Me likes them both!!


----------



## VirginiaHuguenot (Jan 10, 2008)

AV1611 said:


> Spear Dane said:
> 
> 
> > Which translation is linguistically better in terms of the English language?
> ...


----------



## Pilgrim (Jan 10, 2008)

I have seen it asserted that the KJV employs a more "elevated" style. 

I can't even find my KJV since my recent move so I guess I'll have to buy a new one if it doesn't turn up soon.


----------



## RamistThomist (Jan 10, 2008)

Pilgrim said:


> I have seen it asserted that the KJV employs a more "elevated" style.
> 
> I can't even find my KJV since my recent move so I guess I'll have to buy a new one if it doesn't turn up soon.



RE buying: Cheaper is sometimes better. I picked up a good, utility hardback at BaM for 15 dollars.


----------



## Pilgrim (Jan 10, 2008)

Spear Dane said:


> Pilgrim said:
> 
> 
> > I have seen it asserted that the KJV employs a more "elevated" style.
> ...



They have a paperback for about $5 on the clearance table too. However, if I have to buy another one, I'm thinking I may break down for a Thompson Chain Reference since I don't have one.


----------



## RamistThomist (Jan 10, 2008)

If I had the money when I was buying Thompson would definitely be it. Avoid paperbacks.


----------



## Pilgrim (Jan 10, 2008)

Spear Dane said:


> If I had the money when I was buying Thompson would definitely be it. Avoid paperbacks.



Scripture Truth, a site Fred pointed me to a while back, has probably the lowest prices on Thompsons.


----------



## etexas (Jan 10, 2008)

King Jimmy all the way!


----------



## D. Paul (Jan 10, 2008)

victorbravo said:


> Well there's the word "Easter" in the KJV in Acts 12:4. The Geneva translates it as Passover.
> 
> Plus the "breeches" in Genesis. On those two points, I'd go with the Geneva.
> 
> Otherwise, I think they are both good reads.



It's lonely for us, isn't it?


----------



## DMcFadden (Jan 10, 2008)

Spear Dane said:


> One thing I noticed about the Geneva Bible is that there are commas where I really didn't expect them to be. This has the practical effect--at least for me--of pausing my breath or making a mental stop, if for only a split-second, where I see a comma. In other words, I stop mid-sentence while the train of thought is still running. It did get distracting at times. My version of the AV doesn't do this and on that point it is easier to read.



Commas, really? Apart from the issue, raised by some, of TR vs. CT, I still think, some words, only a few, perhaps, should be updated, for the sake, of readability.


----------



## Semper Fidelis (Jan 11, 2008)

If the AV was good enough for the Apostle Paul to use then it's good enough for me!


----------



## Nigel (Jan 11, 2008)

King James


----------



## kvanlaan (Jan 11, 2008)

Family Edition, 400th Anniversary, 1599 Geneva - all the way! 

(This is an uneducated opinion and not a scholarly comment in any way, shape or form.)


----------



## Jerusalem Blade (Jan 11, 2008)

Well Rich, Paul _did_ have the _authorized version_ (i.e., he wrote part of it, and had the _authorized_ writings of the other NT writers -- those that were written and available to him at that time); but it wasn't in English yet! No uppercase A and V! I suppose the real question is, was his authorized version equivalent to our Authorized Version?

About “breeches” in Exodus, Leviticus, and Ezekiel (not Genesis): what’s a better word? Drawers? Britches? Loin cloth? Breech cloth? It’s a Biblical word – a technical word – for what the priests wore under their garments.

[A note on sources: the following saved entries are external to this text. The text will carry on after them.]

(** * NeuroM fast IO: section extraction, gap resolution, tree building

    A shallow embedding of [neurom/fst/_io.py]: [extract_sections] with
    [_section_end_points] and [_merge_sections], [SecDataWrapper],
    [make_neurites] and [Neurite.points].

    Python objects that are mutated in place (the [Section] objects held in
    [_sections], the tree nodes) live in an indexed store, and a reference to
    an object is its index in that store, so that aliasing is visible.
    Dictionaries are finite maps, sets are finite sets, and Python integers
    are in [Z].  A raised exception ([KeyError], [IndexError]) is the result
    [None]. *)

From stdpp Require Import gmap list.
From Stdlib Require Import ZArith Lia.

Local Open Scope Z_scope.

(** ** Python helpers *)

(** [for x in l: acc = f(acc, x)], where the body may raise. *)
Fixpoint foldlM {A B : Type} (f : B → A → option B) (b : B) (l : list A) : option B :=
  match l with
  | [] => Some b
  | x :: l' => match f b x with
               | Some b' => foldlM f b' l'
               | None => None
               end
  end.

(** [enumerate(l)], with the positions as Python integers. *)
Definition enumerate {A : Type} (l : list A) : list (Z * A) :=
  imap (λ i x, (Z.of_nat i, x)) l.

(** The position denoted by a Python index [i] in a sequence of length
    [len]: negative indices count from the end, anything else out of range
    raises [IndexError]. *)
Definition py_position (len : nat) (i : Z) : option nat :=
  if decide (0 ≤ i < Z.of_nat len) then Some (Z.to_nat i)
  else if decide (- Z.of_nat len ≤ i < 0) then Some (Z.to_nat (Z.of_nat len + i))
  else None.

(** [l[i]] *)
Definition py_index {A : Type} (l : list A) (i : Z) : option A :=
  match py_position (length l) i with
  | Some n => l !! n
  | None => None
  end.

(** [a[ids]] for a list [ids] of row indices (numpy integer-array indexing). *)
Definition py_take_rows {A : Type} (a : list A) (ids : list Z) : option (list A) :=
  mapM (py_index a) ids.

(** ** Data model *)

Section Model.

(** The entries of the columns x, y, z and radius are floating point numbers;
    they are only copied around, so their type is left open. *)
Context {coord : Type}.

(** Modelled from the spec: the column layout [COLS] of
    [neurom.core.dataformat] is not part of the sources.  A row of the data
    block has the named columns identifier, type tag, x, y, z, radius and
    parent identifier, and its first four columns are x, y, z and radius.
    The columns ID, TYPE and P hold integral values, which the source reads
    through [int(...)]. *)
Record Row := mkRow {
  X : coord;
  Y : coord;
  Z_ : coord;
  R : coord;
  TYPE : Z;
  ID : Z;
  P : Z
}.

(** [row[:4]] *)
Definition xyzr (row : Row) : coord * coord * coord * coord :=
  (X row, Y row, Z_ row, R row).

(** [class Section]: sections ((ids), type, parent_id). *)
Record Sec := mkSec {
  ids : list Z;
  ntype : Z;
  pid : Z
}.

(** [Section()] *)
Definition new_Section : Sec := {| ids := []; ntype := 0; pid := -1 |}.

Definition set_ids (v : list Z) (s : Sec) : Sec :=
  {| ids := v; ntype := ntype s; pid := pid s |}.
Definition set_ntype (v : Z) (s : Sec) : Sec :=
  {| ids := ids s; ntype := v; pid := pid s |}.
Definition set_pid (v : Z) (s : Sec) : Sec :=
  {| ids := ids s; ntype := ntype s; pid := v |}.

(** ** _merge_sections *)

(** [sec_a] and [sec_b] are references into the store [h] of sections; the
    five assignments are performed in the order of the source, each one
    reading the store as the previous ones left it. *)
Definition _merge_sections (sec_a sec_b : nat) (h : list Sec) : option (list Sec) :=
  a ← h !! sec_a; b ← h !! sec_b;
  let h := alter (set_ids (ids a ++ drop 1 (ids b))) sec_b h in
  a ← h !! sec_a;
  let h := alter (set_ntype (ntype a)) sec_b h in
  a ← h !! sec_a;
  let h := alter (set_pid (pid a)) sec_b h in
  let h := alter (set_ids []) sec_a h in
  Some (alter (set_pid (-1)) sec_a h).

(** ** _section_end_points *)

(** [n_children = defaultdict(int)] after the counting loop. *)
Definition count_children (data_block : list Row) : gmap Z Z :=
  foldl (λ n row, <[P row := default 0 (n !! P row) + 1]> n) ∅ data_block.

Definition _section_end_points (data_block : list Row) : gset Z :=
  let n_children := count_children data_block in
  list_to_set
    (omap (λ '(i, row),
             if decide (default 0 (n_children !! ID row) ≠ 1) then Some i else None)
          (enumerate data_block)).

(** ** extract_sections *)

(** [id_map]: SWC ID to array position. *)
Definition make_id_map (data_block : list Row) : gmap Z Z :=
  foldl (λ m '(i, r), <[ID r := i]> m) {[ -1 := -1 ]} (enumerate data_block).

(** The variables of the scanning loop.  [curr_section] is always the last
    element of [_sections]: the list is kept as the sections before it,
    [closed], and [curr_section] itself. *)
Record ScanState := mkScan {
  closed : list Sec;
  curr_section : Sec;
  parent_section : gmap Z Z;
  _gap_sections : gset Z;
  sec_end_pts : gset Z
}.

About Easter being an error in Acts 12:4:

I post links to some interesting articles on this. First, Will Kinney’s, which I consider the best. Then Jack Moorman’s, which although good, is based on what I believe to be faulty research by Alexander Hislop in _The Two Babylons_. Sir James G. Frazer, in his, _The Golden Bough_, does confirm Moorman’s excerpted passages re the myths/religions involving Tammuz and Ishtar (Astarte), but I do not think there is any substance to the allegation Herod was into their worship. Kinney addresses this. (Ezekiel 8:14 does show there were some in Jerusalem who worshipped Tammuz, but this is not relevant to the matter at hand.) Pastor Moorman is almost always spot on, and this is a rare exception. Then there is a link to an article (in PDF) from _The Christian Research Journal_ of 2000 which scrutinizes the work of Hislop, and finds it wanting. This is a significant article as many Christians use Hislop’s work as though it were reliable, and it is not.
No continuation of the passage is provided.